# Aim of the exercise
Below are the records; count the lines in which "discriminate" occurs and report only that number.

*** Opening of Data shown ***

Lemma send_throttled_exhausts_witness :
  send (net_always (failure 429)) label1 (fresh [label1])
  = (Throw RetriesError,
     {| app := app (fresh [label1]); calls := calls (fresh [label1]) + 5;
        log := (log (fresh [label1])
                ++ [ EvFetch label1; EvWait 1000; EvFetch label1; EvWait 2000;
                     EvFetch label1; EvWait 4000; EvFetch label1; EvWait 8000;
                     EvFetch label1; EvWait 16000 ])%list |}).
Proof.
  apply (send_throttled_exhausts (net_always (failure 429)) label1 (fresh [label1])).
  intros k _. exists {| status := 429; body := None |}. split; reflexivity.
Defined.

Lemma send_faults_like_throttling_witness :
  exists last,
    net_always (Rejected "Failed to fetch") (calls (fresh [label1]) + 4) = Rejected last
    /\ send (net_always (Rejected "Failed to fetch")) label1 (fresh [label1])
       = (Throw (FetchFailure last),
          {| app := app (fresh [label1]); calls := calls (fresh [label1]) + 5;
             log := (log (fresh [label1])
                     ++ [ EvFetch label1; EvWait 1000; EvFetch label1; EvWait 2000;
                          EvFetch label1; EvWait 4000; EvFetch label1; EvWait 8000;
                          EvFetch label1 ])%list |}).
Proof.
  apply (proj2 (send_faults_like_throttling
                  (net_always (Rejected "Failed to fetch")) label1 (fresh [label1]))).
  intros k _. exists "Failed to fetch". reflexivity.
Defined.

(** ** Editing *)




(** ** Export *)



(** ** Shape of the dataset *)









(** An edit just past the end of a row grows the row by one cell, which
    is why the shape theorem asks edits to address existing cells. *)
Lemma edit_past_row_end_grows_row :
  run [OpMerge [headers; row_A]; OpEdit 1 7 "extra"] []
  = Some [headers; (row_A ++ ["extra"])%list].
Proof. reflexivity. Qed.

(** * Further properties of the component *)

(** ** Splitting and joining *)

Lemma join_cons sep p q qs :
  Str.join sep (p :: q :: qs) = p +:+ sep +:+ Str.join sep (q :: qs).
Proof. reflexivity. Qed.

(** [s.split(c).join(c)] gives [s] back. *)
Lemma join_split sep s : Str.join (String sep EmptyString) (Str.split sep s) = s.
Proof.
  induction s as [|c s IH]; [reflexivity|]. simpl.
  destruct (Ascii.eqb_spec c sep) as [->|Hne].
  - pose proof (split_nonempty sep s) as Hs.
    destruct (Str.split sep s) as [|w ws]; [congruence|].
    rewrite join_cons, IH. reflexivity.
  - pose proof (split_nonempty sep s) as Hs.
    destruct (Str.split sep s) as [|w ws]; [congruence|].
    destruct ws as [|w' ws]; simpl in *; now rewrite <- IH.
Qed.

Lemma split_no_sep sep s : has_char sep s = false -> Str.split sep s = [s].
Proof.
  induction s as [|c s IH]; [reflexivity|]. simpl.
  destruct (Ascii.eqb c sep); [discriminate|]. simpl. intros H.
  now rewrite IH.
Qed.

Lemma split_app_sep sep p rest :
  has_char sep p = false ->
  Str.split sep (p +:+ String sep rest) = p :: Str.split sep rest.
Proof.
  induction p as [|c p IH]; simpl.
  - intros _. now rewrite Ascii.eqb_refl.
  - destruct (Ascii.eqb c sep); [discriminate|]. simpl. intros H.
    now rewrite IH.
Qed.

(** [parts.join(c).split(c)] gives [parts] back when there is at least one
    part and no part holds [c]. *)
Lemma split_join sep parts :
  parts <> [] -> Forall (fun p => has_char sep p = false) parts ->
  Str.split sep (Str.join (String sep EmptyString) parts) = parts.
Proof.
  induction parts as [|p ps IH]; [congruence|]. intros _ Hall.
  apply Forall_cons in Hall as [Hp Hps].
  destruct ps as [|q qs].
  - simpl. now apply split_no_sep.
  - rewrite join_cons.
    change (String sep EmptyString +:+ Str.join (String sep EmptyString) (q :: qs))
      with (String sep (Str.join (String sep EmptyString) (q :: qs))).
    rewrite split_app_sep by assumption. f_equal. now apply IH.
Qed.

Lemma split_parts_no_sep sep s :
  Forall (fun p => has_char sep p = false) (Str.split sep s).
Proof.
  induction s as [|c s IH]; simpl; [repeat constructor|].
  destruct (Ascii.eqb_spec c sep) as [->|Hne].
  - constructor; [reflexivity | exact IH].
  - destruct (Str.split sep s) as [|w ws]; [repeat constructor|].
    + simpl. now destruct (Ascii.eqb_spec c sep).
    + apply Forall_cons in IH as [Hw Hws]. constructor; [|exact Hws].
      simpl. destruct (Ascii.eqb_spec c sep); [contradiction | exact Hw].
Qed.

Lemma split_parts_keep_absent c sep s :
  has_char c s = false ->
  Forall (fun p => has_char c p = false) (Str.split sep s).
Proof.
  induction s as [|c' s IH]; simpl; [repeat constructor|].
  destruct (Ascii.eqb c' c) eqn:Ec; [discriminate|]. simpl. intros H.
  specialize (IH H).
  destruct (Ascii.eqb c' sep).
  - constructor; [reflexivity | exact IH].
  - destruct (Str.split sep s) as [|w ws].
    + repeat constructor. simpl. now rewrite Ec.
    + apply Forall_cons in IH as [Hw Hws]. constructor; [|exact Hws].
      simpl. now rewrite Ec.
Qed.

Lemma split_length sep s : length (Str.split sep s) = S (count_char sep s).
Proof.
  induction s as [|c s IH]; [reflexivity|]. simpl.
  destruct (Ascii.eqb c sep); simpl.
  - now rewrite IH.
  - destruct (Str.split sep s); simpl in *; lia.
Qed.

(** The exported text, line by line. *)
Lemma csv_export_lines s :
  allExtracted s <> [] ->
  exists file,
    (handleDownloadCSV s).2 = Some file
    /\ csvContent file
       = Str.join (String LF EmptyString)
           (Str.join (String COMMA EmptyString) <$> (headers :: allExtracted s)).
Proof.
  intros Hne. unfold handleDownloadCSV.
  destruct (allExtracted s) as [|row rows]; [congruence|].
  eexists. split; reflexivity.
Qed.

(** ** The parser *)

Lemma has_char_app c a b : has_char c (a +:+ b) = has_char c a || has_char c b.
Proof.
  induction a as [|c' a IH]; [reflexivity|]. simpl. rewrite IH.
  now rewrite orb_assoc.
Qed.

Lemma has_char_join c sep parts :
  Ascii.eqb sep c = false ->
  Forall (fun p => has_char c p = false) parts ->
  has_char c (Str.join (String sep EmptyString) parts) = false.
Proof.
  intros Hsep. induction parts as [|p ps IH]; [reflexivity|]. intros Hall.
  apply Forall_cons in Hall as [Hp Hps].
  destruct ps as [|q qs]; [exact Hp|].
  rewrite join_cons, !has_char_app, Hp, (IH Hps). simpl. now rewrite Hsep.
Qed.

Lemma plain_cell_inv c :
  plain_cell c = true <-> has_char COMMA c = false /\ has_char LF c = false.
Proof.
  unfold plain_cell. rewrite andb_true_iff, !negb_true_iff. reflexivity.
Qed.

Lemma parse_eq text : parse text = Str.split COMMA <$> Str.split LF text.
Proof. reflexivity. Qed.

Lemma parse_length text : length (parse text) = S (count_char LF text).
Proof. now rewrite parse_eq, length_fmap, split_length. Qed.

Lemma parse_rows_plain text : Forall plain_row (parse text).
Proof.
  rewrite parse_eq.
  apply Forall_fmap. eapply Forall_impl; [apply (split_parts_no_sep LF)|].
  intros line Hline. simpl. split; [apply split_nonempty|].
  pose proof (split_parts_no_sep COMMA line) as Hc.
  pose proof (split_parts_keep_absent LF COMMA line Hline) as Hl.
  rewrite Forall_forall in *. intros cell Hin.
  apply plain_cell_inv. auto.
Qed.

*** Close of Data shown ***

# Answer to this problem
3